Craig Gidney – Like Ian McDonald (Brasyl, River of Gods) you have an interest in exploring the interface between technology, capitalism and developing nations. Where did this interest come from? Do you have any predictions or insights?
David J. Williams – I’m a history junkie. And I was drawn to science fiction (both as a reader and a writer) because I always saw it as a kind of future history. And if you approach that future with a historian’s training (though keep in mind I chickened out of grad school), you can start to see connections that maybe get missed otherwise. So, with regards to developing nations, I was trying to extrapolate two separate trends. One is that, as the Earth’s environment degrades, the U.S. and others are likely to attempt to control the direction/pace/nature of developing nations’ industrialization. Another is that a serious arms-race in space could turn equatorial territory into premium real-estate (because it’s cheaper to launch hardware from the low latitudes). Put those two potential trends together, and you’ve got some real problems for Third World nations trying to keep the superpowers out of their backyard.
Craig Gidney – The style of the book is very immediate and filled with blackly humorous asides. How long did it take you to find the right voice? What is your writing process like?
David J. Williams – I can tell you exactly how long it took. I started writing in September of 2000, and finally managed to get something going in September of 2004. Some of that was learning how to write and some of it was figuring out the plot so that I had something TO write. But the voice I was searching for was elusive, and remained so for a long time.
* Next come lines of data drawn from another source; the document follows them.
(* ===== verification/Producer.v ===== *)
(** * Producers (producer.rs, position.rs)

    A producer is a handle on a topic: it stamps records, routes each to a
    partition and appends it there.  A batch is split into one append per
    partition and the offsets are put back in input order. *)

From S2P Require Import Prelude Bytes Error Compression LogRecord Fs Names Search.
From S2P Require Import Segment SparseIndex Log Partition Topic.

Record RecordPosition : Type := mkPosition { partition : Z; offset : Z }.

(** [fn current_timestamp_ms]: 0 before the epoch. *)
Definition current_timestamp_ms : KM (World * Topic) Z :=
  in_world (fun w => (Ok (if now_ms w <? 0 then 0 else as_i64 (now_ms w)), w)).

Definition route (key : option (list byte)) : KM (World * Topic) Z :=
  let* t := self in
  match key with
  | Some k => ret (partition_for_key k t)
  | None => next_round_robin
  end.

Section producer.
Context {B : Buf} {H : Crc32} {C : Codecs}.

(** [self.topic.partition(partition).ok_or(..)]. *)
Definition append_to (partition : Z) (record : record) : KM (World * Topic) RecordPosition :=
  let* t := self in
  match partitions t !! Z.to_nat partition with
  | None => throw (InvalidPartitionCount partition)
  | Some _ =>
      let* offset := on_partition (Z.to_nat partition) (Partition.append record) in
      ret (mkPosition partition offset)
  end.

Definition send (key : option (list byte)) (value : list byte) : KM (World * Topic) RecordPosition :=
  let* partition := route key in
  let* now := current_timestamp_ms in
  append_to partition (LogRecord.new now key value).

Definition send_to (partition : Z) (key : option (list byte)) (value : list byte)
    : KM (World * Topic) RecordPosition :=
  let* now := current_timestamp_ms in
  append_to partition (LogRecord.new now key value).

Definition send_record (record : record) : KM (World * Topic) RecordPosition :=
  let* partition := route (LogRecord.key record) in
  append_to partition record.

(** The first loop of [append_batch_routed]: the records by target partition,
    each with its input index. *)
Fixpoint bucket_records (idx : nat) (records : list record) (buckets : list (list (nat * record)))
    : KM (World * Topic) (list (list (nat * record))) :=
  match records with
  | [] => ret buckets
  | record :: records' =>
      let* p := route (LogRecord.key record) in
      match buckets !! Z.to_nat p with
      | Some bucket =>
          bucket_records (S idx) records' (<[Z.to_nat p := bucket ++ [(idx, record)]]> buckets)
      | None => panic "index out of bounds"
      end
  end.

(** [for (input_idx, offset) in indices.into_iter().zip(offsets)]. *)
Fixpoint scatter (p : Z) (indices : list nat) (offsets : list Z) (positions : list RecordPosition)
    : KM (World * Topic) (list RecordPosition) :=
  match indices, offsets with
  | input_idx :: indices', offset :: offsets' =>
      match positions !! input_idx with
      | Some _ => scatter p indices' offsets' (<[input_idx := mkPosition p offset]> positions)
      | None => panic "index out of bounds"
      end
  | _, _ => ret positions
  end.

(** [for (p, bucket) in buckets.into_iter().enumerate()]. *)
Fixpoint write_buckets (p : nat) (buckets : list (list (nat * record)))
    (positions : list RecordPosition) : KM (World * Topic) (list RecordPosition) :=
  match buckets with
  | [] => ret positions
  | bucket :: buckets' =>
      let* positions :=
        (match bucket with
         | [] => ret positions
         | _ =>
             let* offsets := on_partition p (Partition.append_batch (map snd bucket)) in
             scatter (Z.of_nat p) (map fst bucket) offsets positions
         end) in
      write_buckets (S p) buckets' positions
  end.

Definition append_batch_routed (records : list record) : KM (World * Topic) (list RecordPosition) :=
  let* t := self in
  let n := partition_count t in
  let* buckets := bucket_records 0 records (replicate (Z.to_nat n) []) in
  write_buckets 0 buckets (replicate (length records) (mkPosition 0 0)).

Definition send_batch (items : list (option (list byte) * list byte))
    : KM (World * Topic) (list RecordPosition) :=
  match items with
  | [] => ret []
  | _ =>
      let* timestamp_ms := current_timestamp_ms in
      append_batch_routed (map (fun i => LogRecord.new timestamp_ms (fst i) (snd i)) items)
  end.

Definition send_batch_records (records : list record) : KM (World * Topic) (list RecordPosition) :=
  match records with
  | [] => ret []
  | _ => append_batch_routed records
  end.

End producer.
As to my writing process: it’s very un-spontaneous. I place a great deal of emphasis on brainstorming, and have two different levels of that I go through: “clean-sheet” what-the-hell’s-going-on-here-big-picture brainstorming, and then a more precise kind where I’m mapping out the scenes. I can’t just plunge in. For me this is like shooting a movie: if I don’t have the whole thing storyboarded, I’m wasting my time.
Craig Gidney – You’d sold your trilogy before your time at Clarion West. How did the experience help or hinder your process?
David J. Williams – Yeah, the timing of that was pretty surreal. I applied to Clarion about six weeks after I landed an agent—and then about three weeks before I took off for Clarion, she had Bantam Spectra ready to sign on the dotted line. But (to answer your question) Clarion was awesome. I’d never experienced anything like that: I’d been pretty much living under a rock in D.C. (or rather, living in airports) and avoiding critique groups, partially because I was insecure, and partially because my full-time-plus workaholic day job gave me no time to meet the obligations that such groups incur (like reading everybody else’s stuff). I miss everybody I met in Seattle more than I can say—I wish I could do it again this summer.
Craig Gidney – Thanks for allowing me to interrupt your schedule, given that you’re knee-deep in writing the second book of the trilogy. One last question: who are you reading in the field?
David J. Williams – Right now I’m re-reading Herbert’s DUNE MESSIAH. Which I put right up there with DUNE, and I don’t care what anybody says.